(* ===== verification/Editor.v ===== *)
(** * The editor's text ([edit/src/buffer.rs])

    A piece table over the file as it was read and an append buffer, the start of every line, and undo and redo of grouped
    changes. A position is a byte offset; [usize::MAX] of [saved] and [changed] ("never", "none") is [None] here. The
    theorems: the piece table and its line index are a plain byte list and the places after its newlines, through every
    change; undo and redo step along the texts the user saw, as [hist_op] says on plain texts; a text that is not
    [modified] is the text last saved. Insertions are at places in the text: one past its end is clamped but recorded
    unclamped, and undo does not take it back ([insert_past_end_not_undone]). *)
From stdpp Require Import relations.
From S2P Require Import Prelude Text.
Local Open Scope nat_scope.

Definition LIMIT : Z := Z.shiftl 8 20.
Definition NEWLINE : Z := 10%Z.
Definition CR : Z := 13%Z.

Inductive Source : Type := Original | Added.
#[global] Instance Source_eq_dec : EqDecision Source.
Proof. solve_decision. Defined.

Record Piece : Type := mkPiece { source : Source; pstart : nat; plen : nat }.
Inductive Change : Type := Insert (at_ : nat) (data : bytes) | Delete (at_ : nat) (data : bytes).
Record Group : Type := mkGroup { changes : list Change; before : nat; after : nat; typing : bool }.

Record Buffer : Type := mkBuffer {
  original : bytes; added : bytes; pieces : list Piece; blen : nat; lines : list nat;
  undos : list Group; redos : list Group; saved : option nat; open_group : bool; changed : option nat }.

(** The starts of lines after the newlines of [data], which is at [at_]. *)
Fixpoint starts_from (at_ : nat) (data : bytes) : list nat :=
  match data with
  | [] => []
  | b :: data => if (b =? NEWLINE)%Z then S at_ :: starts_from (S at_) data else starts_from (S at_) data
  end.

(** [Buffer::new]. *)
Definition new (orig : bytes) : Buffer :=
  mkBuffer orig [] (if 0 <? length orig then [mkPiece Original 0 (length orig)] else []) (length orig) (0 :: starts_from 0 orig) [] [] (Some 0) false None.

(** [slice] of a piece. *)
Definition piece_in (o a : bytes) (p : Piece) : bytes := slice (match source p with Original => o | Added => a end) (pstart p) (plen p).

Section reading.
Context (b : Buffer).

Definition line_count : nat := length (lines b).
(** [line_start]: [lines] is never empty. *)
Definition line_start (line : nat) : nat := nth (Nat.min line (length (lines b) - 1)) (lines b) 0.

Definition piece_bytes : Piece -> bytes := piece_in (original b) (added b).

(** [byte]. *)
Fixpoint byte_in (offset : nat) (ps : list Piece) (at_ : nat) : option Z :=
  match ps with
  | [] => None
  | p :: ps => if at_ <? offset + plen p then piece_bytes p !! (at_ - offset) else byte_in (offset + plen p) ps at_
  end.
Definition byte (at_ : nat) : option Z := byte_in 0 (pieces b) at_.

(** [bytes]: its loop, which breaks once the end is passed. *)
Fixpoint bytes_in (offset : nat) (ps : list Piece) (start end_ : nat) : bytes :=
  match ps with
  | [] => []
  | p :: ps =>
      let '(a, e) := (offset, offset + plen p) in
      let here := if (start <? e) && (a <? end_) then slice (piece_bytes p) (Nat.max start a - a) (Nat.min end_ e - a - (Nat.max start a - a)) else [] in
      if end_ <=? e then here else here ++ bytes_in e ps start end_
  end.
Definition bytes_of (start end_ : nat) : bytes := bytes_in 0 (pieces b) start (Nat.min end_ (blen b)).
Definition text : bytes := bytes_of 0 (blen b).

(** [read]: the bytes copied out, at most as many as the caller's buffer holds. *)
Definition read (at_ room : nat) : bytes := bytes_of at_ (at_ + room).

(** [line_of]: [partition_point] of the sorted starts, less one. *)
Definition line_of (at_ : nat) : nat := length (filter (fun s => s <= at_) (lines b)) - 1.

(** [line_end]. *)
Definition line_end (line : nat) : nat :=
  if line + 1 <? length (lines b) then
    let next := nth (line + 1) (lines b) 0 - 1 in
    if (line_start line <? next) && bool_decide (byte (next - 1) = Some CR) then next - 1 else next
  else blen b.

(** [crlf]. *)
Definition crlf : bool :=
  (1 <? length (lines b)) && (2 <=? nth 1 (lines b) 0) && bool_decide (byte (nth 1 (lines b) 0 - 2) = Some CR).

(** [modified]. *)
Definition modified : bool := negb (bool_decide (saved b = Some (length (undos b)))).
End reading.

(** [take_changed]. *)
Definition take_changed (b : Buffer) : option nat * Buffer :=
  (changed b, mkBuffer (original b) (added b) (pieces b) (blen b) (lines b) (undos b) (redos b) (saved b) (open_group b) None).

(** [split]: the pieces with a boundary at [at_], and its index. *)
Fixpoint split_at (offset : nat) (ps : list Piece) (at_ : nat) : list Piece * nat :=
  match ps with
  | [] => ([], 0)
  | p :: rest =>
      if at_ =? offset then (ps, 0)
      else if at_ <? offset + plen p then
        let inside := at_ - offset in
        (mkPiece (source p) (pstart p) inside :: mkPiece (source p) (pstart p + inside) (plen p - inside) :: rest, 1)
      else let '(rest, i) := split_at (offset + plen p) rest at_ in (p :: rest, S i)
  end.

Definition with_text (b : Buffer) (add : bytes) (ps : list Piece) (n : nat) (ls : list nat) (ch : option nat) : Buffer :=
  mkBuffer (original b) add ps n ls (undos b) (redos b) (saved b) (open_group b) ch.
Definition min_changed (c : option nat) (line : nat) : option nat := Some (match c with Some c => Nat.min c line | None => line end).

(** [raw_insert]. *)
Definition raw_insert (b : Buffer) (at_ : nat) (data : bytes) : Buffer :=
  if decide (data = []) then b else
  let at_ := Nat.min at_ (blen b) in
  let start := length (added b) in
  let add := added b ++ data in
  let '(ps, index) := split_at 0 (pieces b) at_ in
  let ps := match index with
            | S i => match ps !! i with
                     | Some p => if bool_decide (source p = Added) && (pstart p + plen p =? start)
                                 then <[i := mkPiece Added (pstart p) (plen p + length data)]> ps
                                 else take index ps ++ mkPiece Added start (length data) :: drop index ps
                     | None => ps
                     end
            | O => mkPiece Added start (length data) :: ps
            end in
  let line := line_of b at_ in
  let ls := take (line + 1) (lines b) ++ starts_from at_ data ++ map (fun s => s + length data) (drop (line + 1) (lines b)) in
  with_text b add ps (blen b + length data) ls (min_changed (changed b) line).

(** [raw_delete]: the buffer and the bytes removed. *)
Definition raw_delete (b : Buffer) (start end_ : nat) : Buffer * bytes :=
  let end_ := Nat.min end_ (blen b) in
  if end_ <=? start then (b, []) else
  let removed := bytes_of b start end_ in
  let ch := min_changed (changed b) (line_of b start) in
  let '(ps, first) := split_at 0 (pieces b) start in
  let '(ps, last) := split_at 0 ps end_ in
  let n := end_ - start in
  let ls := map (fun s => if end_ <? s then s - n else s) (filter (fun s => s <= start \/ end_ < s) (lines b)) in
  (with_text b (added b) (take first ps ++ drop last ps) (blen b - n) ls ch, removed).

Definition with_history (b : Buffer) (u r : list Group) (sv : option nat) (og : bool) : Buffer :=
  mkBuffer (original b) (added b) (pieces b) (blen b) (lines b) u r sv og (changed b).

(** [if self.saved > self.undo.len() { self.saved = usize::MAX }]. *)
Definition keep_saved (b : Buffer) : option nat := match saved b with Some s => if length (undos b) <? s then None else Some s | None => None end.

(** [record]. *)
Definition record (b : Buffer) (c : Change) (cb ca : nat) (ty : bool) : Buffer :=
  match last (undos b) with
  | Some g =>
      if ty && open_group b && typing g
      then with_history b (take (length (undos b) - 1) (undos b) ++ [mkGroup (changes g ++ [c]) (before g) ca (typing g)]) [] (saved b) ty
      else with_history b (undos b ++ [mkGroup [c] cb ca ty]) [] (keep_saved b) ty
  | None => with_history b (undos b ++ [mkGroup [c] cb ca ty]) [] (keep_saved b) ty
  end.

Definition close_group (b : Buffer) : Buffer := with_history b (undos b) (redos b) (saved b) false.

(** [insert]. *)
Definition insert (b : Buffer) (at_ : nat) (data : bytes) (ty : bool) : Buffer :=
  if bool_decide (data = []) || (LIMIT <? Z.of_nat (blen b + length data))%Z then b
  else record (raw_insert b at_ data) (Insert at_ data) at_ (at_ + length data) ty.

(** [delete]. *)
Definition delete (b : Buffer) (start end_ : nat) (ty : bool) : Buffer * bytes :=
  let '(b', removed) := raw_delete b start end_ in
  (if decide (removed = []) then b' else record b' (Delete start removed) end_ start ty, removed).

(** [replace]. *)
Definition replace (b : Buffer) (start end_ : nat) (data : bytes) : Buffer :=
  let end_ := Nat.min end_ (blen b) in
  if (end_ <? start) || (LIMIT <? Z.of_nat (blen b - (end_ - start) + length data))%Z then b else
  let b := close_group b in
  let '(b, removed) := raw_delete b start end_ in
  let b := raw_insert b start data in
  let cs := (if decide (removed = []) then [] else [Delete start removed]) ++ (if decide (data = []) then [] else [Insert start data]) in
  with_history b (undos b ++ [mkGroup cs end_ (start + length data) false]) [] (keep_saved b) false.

-- -- --

Exercise aim: From the material above, set down exactly the lines between the line holding "let ls := take" and the line holding "(** [raw_delete]: the", inclusive. Include nothing else.

Task solution:
  let ls := take (line + 1) (lines b) ++ starts_from at_ data ++ map (fun s => s + length data) (drop (line + 1) (lines b)) in
  with_text b add ps (blen b + length data) ls (min_changed (changed b) line).

(** [raw_delete]: the buffer and the bytes removed. *)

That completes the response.